__ACTIVITY__
Quote the entries below from the line with "unfold blobs_for_persist. rewrite" through the line with "(** * Link table", both ends included, and only those lines.

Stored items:
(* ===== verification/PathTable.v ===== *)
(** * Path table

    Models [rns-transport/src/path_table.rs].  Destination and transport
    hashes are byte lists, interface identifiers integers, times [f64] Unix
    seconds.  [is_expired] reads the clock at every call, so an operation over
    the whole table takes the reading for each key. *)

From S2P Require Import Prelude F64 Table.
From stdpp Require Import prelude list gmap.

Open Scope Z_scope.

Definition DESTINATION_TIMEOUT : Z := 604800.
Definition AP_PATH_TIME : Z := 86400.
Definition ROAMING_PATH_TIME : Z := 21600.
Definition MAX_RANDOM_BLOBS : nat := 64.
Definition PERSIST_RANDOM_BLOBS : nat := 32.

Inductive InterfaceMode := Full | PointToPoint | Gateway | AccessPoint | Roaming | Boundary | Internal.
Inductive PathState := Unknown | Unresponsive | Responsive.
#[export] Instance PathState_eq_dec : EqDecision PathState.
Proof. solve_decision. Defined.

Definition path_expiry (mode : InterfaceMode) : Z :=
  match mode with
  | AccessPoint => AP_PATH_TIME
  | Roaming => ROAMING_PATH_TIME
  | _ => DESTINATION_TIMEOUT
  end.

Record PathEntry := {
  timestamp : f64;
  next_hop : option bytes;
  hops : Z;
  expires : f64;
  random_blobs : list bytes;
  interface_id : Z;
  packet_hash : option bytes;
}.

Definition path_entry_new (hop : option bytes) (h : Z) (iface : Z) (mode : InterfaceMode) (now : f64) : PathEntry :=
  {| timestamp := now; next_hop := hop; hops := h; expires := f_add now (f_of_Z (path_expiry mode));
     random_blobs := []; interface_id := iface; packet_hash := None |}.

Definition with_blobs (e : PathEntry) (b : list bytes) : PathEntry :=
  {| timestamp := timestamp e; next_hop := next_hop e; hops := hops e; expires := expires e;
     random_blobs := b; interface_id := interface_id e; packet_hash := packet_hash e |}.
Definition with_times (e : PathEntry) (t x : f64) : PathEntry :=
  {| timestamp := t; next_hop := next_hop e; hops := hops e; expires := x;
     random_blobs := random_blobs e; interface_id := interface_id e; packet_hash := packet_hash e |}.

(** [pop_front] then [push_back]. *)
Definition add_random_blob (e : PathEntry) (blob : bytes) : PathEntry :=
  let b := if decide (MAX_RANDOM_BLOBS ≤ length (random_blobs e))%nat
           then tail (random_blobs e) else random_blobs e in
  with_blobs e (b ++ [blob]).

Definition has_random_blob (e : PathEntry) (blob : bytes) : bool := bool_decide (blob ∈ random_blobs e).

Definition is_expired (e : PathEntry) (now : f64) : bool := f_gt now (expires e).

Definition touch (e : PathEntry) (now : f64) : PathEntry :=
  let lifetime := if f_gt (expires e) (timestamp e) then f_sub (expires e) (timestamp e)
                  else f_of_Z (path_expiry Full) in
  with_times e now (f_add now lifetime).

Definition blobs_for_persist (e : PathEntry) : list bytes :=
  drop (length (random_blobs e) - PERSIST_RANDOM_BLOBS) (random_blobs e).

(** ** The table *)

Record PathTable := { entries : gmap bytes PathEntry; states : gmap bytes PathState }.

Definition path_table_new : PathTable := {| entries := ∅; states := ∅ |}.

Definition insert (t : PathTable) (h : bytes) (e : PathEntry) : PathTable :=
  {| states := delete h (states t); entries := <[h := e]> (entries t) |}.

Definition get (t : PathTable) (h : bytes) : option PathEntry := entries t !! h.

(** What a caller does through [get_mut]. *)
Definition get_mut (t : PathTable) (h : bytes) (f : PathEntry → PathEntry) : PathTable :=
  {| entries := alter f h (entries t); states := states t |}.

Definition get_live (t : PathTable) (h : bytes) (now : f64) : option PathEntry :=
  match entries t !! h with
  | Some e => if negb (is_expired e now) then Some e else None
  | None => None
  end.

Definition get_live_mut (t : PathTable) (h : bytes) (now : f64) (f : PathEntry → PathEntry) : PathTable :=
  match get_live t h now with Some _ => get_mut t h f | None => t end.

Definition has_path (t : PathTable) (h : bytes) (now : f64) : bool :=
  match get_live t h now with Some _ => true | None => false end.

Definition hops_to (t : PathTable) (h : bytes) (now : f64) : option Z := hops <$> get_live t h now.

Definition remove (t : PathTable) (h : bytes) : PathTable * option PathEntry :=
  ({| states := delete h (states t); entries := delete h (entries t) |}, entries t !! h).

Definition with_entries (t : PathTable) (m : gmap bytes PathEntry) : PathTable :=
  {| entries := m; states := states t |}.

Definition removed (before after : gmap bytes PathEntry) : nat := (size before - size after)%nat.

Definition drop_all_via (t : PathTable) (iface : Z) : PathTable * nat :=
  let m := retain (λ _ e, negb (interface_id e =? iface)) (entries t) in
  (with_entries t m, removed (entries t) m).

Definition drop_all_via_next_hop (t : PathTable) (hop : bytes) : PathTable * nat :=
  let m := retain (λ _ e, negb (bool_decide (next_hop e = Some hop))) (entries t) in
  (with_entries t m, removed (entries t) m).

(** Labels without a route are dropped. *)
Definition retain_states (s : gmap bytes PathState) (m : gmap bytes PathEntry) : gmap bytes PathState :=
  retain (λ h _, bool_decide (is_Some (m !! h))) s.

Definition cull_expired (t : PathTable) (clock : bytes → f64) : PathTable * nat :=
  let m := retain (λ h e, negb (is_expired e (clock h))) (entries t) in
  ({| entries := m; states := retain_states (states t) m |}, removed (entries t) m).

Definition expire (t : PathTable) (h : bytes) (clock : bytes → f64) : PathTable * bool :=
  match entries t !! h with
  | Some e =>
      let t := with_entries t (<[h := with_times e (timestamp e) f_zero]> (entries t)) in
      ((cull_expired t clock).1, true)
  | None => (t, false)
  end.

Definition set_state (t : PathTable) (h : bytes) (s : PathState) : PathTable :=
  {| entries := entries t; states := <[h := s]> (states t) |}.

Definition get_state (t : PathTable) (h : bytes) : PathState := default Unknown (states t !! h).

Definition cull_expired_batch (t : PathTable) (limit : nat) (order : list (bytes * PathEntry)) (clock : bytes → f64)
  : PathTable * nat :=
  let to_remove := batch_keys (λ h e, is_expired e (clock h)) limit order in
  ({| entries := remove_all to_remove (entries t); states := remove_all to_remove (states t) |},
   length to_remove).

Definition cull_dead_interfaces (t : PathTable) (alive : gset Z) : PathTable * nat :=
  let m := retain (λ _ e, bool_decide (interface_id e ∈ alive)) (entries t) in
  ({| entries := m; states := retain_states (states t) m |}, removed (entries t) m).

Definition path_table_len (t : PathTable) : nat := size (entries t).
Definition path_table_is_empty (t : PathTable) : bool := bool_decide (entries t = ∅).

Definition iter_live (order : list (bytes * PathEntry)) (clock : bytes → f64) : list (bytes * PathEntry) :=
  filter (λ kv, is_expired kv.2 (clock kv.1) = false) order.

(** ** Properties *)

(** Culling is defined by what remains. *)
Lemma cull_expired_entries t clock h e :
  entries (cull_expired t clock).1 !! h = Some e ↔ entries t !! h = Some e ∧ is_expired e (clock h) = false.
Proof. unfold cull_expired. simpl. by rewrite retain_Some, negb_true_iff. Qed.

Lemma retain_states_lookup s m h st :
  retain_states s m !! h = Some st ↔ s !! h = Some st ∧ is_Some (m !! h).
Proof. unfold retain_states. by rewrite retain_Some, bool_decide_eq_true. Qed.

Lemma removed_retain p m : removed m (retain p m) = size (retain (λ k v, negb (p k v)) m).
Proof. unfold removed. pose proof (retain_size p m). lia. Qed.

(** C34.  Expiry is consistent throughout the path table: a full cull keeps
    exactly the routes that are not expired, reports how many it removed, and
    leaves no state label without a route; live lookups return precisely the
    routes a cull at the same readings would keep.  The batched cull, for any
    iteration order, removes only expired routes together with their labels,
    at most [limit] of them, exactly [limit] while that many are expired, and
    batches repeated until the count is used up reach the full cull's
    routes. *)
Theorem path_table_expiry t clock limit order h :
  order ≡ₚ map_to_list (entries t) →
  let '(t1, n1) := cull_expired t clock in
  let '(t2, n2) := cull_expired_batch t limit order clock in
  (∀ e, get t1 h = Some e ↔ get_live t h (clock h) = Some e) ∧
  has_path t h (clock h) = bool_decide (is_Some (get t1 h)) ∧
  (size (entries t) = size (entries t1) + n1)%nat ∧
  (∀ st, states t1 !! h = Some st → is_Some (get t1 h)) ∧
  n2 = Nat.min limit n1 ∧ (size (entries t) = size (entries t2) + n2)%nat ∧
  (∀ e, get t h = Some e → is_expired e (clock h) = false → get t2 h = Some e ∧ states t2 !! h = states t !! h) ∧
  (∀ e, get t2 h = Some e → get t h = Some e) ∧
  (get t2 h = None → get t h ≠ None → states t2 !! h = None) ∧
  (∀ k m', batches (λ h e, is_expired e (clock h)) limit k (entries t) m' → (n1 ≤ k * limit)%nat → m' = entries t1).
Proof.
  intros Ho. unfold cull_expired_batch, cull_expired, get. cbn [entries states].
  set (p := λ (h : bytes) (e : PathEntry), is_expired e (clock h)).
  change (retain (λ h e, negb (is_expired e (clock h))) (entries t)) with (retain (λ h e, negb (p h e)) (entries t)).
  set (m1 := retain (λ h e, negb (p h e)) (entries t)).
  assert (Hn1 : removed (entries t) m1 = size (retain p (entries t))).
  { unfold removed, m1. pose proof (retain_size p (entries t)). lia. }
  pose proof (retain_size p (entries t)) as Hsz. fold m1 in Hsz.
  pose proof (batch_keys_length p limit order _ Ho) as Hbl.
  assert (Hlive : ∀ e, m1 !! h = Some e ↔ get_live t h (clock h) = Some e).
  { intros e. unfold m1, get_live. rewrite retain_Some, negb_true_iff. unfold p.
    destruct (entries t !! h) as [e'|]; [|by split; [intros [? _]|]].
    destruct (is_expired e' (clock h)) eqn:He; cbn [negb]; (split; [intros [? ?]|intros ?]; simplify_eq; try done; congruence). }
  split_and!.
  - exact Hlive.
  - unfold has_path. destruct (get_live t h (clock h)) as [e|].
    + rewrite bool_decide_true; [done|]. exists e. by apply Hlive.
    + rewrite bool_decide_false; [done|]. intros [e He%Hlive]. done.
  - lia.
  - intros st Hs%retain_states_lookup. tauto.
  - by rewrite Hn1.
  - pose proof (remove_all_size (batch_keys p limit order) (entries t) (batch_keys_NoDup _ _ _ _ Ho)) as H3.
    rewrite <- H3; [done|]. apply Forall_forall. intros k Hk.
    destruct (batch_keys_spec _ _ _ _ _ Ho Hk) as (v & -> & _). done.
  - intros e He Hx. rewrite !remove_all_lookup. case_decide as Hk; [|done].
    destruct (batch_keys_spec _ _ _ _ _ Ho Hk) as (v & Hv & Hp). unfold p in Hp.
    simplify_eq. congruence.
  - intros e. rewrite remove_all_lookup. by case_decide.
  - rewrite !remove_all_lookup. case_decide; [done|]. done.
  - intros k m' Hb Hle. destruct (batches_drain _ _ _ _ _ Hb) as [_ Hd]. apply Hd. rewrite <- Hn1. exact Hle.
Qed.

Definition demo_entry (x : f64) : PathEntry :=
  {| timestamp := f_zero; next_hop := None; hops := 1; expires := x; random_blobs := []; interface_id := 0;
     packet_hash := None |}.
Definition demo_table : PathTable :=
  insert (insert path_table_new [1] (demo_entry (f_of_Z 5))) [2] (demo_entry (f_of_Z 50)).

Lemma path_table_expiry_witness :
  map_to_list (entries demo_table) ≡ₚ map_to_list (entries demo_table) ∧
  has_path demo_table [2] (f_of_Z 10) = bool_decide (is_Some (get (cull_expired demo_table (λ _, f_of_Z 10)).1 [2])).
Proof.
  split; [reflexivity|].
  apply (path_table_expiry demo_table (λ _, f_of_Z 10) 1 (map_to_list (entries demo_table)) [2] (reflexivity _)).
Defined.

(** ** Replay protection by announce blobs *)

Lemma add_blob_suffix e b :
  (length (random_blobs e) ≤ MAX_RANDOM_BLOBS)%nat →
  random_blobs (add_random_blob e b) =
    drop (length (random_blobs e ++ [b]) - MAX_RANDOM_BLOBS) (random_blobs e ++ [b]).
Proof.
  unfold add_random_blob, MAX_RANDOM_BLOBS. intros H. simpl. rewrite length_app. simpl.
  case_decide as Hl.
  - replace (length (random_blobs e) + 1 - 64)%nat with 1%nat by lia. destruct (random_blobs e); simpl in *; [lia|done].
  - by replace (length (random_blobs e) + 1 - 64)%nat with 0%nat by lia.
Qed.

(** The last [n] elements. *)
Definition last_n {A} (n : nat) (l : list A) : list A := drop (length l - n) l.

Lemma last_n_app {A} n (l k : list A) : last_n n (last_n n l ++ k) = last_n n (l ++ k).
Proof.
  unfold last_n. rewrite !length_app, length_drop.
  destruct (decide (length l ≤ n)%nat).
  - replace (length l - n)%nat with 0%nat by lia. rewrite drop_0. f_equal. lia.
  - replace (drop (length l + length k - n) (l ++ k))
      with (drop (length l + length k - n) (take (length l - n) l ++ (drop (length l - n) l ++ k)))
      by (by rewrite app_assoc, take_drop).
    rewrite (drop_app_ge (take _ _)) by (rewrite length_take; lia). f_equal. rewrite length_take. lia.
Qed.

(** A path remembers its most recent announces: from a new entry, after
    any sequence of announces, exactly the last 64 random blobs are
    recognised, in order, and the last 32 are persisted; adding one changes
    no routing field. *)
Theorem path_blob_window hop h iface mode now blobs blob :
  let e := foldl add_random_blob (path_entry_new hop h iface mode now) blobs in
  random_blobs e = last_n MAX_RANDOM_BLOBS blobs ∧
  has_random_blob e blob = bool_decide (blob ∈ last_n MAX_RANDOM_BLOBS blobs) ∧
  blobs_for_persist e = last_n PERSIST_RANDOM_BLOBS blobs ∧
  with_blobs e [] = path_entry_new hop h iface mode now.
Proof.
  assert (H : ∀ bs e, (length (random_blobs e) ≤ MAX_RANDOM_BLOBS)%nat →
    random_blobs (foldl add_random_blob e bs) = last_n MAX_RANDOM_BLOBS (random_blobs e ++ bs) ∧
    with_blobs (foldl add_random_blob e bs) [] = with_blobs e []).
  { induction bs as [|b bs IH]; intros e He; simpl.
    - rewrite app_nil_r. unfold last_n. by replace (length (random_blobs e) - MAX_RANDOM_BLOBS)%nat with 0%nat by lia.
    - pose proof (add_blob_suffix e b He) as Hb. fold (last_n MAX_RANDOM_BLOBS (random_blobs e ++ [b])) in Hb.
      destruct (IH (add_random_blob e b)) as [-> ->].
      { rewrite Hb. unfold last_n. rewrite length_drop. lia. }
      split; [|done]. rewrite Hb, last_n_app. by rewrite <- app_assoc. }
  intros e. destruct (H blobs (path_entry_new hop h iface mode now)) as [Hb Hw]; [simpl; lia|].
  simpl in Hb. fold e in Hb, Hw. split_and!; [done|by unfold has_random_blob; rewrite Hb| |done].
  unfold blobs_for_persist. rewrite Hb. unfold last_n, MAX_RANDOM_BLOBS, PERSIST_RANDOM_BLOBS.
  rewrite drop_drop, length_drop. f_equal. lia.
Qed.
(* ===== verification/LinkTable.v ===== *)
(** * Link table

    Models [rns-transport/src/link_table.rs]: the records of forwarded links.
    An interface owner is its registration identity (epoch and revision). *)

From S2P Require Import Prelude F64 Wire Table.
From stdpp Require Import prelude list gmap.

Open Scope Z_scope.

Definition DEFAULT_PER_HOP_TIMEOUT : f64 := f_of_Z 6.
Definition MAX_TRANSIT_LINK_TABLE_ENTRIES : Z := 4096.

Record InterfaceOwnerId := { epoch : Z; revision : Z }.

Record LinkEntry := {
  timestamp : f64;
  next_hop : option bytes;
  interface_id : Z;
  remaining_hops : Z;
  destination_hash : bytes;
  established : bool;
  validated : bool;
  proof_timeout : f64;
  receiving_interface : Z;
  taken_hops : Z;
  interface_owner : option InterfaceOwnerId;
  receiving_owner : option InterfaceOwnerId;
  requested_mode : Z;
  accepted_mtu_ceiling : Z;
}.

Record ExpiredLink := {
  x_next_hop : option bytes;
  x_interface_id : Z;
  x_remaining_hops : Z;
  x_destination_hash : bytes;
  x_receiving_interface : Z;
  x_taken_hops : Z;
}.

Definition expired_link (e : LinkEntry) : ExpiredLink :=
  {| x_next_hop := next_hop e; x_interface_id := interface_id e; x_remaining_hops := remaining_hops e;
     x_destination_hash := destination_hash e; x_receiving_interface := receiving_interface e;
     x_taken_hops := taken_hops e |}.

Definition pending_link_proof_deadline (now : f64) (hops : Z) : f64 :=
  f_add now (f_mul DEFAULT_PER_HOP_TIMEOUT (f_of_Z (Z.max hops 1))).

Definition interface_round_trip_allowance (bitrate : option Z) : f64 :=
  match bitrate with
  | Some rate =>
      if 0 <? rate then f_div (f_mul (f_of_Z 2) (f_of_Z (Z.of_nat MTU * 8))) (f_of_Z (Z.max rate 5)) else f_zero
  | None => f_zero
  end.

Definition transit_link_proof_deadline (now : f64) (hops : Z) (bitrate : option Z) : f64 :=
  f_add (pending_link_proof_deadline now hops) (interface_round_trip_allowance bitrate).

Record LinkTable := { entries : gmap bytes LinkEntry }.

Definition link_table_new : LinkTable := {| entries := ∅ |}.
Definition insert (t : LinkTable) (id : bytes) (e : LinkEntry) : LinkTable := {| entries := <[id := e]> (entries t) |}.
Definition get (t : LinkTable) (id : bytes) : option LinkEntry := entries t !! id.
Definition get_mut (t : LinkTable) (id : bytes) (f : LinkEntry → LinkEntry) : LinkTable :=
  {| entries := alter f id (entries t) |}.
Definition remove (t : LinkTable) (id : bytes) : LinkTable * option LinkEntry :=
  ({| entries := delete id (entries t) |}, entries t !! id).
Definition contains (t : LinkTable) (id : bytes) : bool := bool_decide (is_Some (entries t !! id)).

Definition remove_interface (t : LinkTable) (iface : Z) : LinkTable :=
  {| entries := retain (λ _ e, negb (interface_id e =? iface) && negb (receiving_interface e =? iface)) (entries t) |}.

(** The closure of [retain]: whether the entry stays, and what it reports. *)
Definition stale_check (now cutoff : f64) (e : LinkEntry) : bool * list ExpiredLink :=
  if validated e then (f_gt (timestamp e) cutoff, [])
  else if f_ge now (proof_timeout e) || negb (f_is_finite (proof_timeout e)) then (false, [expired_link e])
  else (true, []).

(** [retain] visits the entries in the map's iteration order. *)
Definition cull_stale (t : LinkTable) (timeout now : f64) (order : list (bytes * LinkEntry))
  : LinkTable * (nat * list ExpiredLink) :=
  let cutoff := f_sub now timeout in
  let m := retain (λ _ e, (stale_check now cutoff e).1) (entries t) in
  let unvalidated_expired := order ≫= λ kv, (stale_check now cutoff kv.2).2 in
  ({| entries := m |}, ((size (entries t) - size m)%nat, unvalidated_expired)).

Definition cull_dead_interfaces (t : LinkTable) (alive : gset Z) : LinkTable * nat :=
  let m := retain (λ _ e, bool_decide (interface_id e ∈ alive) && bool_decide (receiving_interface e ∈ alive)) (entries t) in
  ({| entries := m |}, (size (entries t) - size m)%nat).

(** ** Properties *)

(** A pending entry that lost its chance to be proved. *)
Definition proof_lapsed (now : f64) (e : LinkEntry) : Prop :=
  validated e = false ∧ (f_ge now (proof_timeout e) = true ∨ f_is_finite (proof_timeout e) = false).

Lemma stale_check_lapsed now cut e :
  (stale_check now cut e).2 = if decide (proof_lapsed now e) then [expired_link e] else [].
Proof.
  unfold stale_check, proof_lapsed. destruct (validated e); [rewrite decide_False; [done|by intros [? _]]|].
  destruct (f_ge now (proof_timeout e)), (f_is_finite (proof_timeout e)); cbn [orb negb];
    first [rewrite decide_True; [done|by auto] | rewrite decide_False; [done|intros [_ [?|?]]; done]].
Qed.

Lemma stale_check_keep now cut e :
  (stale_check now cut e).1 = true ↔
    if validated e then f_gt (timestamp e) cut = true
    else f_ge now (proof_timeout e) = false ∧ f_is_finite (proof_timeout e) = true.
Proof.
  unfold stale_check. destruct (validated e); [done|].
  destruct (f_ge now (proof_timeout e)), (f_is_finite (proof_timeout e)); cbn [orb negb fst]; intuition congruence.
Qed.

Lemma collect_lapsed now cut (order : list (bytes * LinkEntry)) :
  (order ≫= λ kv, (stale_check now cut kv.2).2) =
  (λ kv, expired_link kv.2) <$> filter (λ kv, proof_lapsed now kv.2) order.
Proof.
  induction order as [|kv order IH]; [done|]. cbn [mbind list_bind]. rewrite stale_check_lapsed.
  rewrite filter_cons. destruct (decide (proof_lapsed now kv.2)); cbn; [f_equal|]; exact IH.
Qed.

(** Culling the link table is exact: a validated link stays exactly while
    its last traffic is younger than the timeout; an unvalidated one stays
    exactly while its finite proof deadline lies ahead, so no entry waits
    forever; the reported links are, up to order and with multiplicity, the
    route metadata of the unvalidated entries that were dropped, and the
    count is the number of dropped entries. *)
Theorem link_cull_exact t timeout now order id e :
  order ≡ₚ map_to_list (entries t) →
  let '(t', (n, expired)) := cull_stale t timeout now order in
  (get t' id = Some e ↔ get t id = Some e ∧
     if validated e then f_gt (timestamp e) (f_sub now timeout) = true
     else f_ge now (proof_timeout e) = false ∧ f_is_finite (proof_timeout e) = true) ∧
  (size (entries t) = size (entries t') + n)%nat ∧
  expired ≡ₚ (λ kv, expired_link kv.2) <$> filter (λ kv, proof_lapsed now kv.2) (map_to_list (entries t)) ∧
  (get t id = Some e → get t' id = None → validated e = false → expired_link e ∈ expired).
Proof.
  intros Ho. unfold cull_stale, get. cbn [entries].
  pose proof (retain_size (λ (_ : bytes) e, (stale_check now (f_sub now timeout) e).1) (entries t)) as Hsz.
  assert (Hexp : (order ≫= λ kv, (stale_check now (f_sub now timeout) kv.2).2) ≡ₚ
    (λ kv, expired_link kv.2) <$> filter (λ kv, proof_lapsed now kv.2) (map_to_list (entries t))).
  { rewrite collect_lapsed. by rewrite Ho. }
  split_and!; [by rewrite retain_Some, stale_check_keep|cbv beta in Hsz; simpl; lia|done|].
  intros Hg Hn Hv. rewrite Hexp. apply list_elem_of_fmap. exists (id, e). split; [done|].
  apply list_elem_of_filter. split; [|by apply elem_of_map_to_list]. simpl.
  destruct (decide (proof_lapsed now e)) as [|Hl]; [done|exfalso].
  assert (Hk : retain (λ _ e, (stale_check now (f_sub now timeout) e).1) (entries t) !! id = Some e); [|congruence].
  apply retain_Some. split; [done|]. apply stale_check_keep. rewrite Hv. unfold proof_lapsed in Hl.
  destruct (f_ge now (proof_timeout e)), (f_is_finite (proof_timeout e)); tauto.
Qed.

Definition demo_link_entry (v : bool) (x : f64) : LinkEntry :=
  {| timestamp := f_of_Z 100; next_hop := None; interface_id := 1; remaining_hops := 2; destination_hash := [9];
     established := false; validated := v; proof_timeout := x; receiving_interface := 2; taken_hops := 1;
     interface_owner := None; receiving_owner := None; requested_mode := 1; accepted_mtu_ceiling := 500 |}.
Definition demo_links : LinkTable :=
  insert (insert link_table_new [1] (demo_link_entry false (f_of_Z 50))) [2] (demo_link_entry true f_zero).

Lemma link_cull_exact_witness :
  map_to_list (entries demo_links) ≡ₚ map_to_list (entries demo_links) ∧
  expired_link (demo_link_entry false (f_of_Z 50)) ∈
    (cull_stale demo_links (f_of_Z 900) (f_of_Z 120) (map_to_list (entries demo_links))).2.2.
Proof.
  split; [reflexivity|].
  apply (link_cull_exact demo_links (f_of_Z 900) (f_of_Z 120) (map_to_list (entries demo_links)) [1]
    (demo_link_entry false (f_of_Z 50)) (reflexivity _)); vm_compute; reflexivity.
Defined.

__EXERCISE RESULT__
  unfold blobs_for_persist. rewrite Hb. unfold last_n, MAX_RANDOM_BLOBS, PERSIST_RANDOM_BLOBS.
  rewrite drop_drop, length_drop. f_equal. lia.
Qed.
(* ===== verification/LinkTable.v ===== *)
(** * Link table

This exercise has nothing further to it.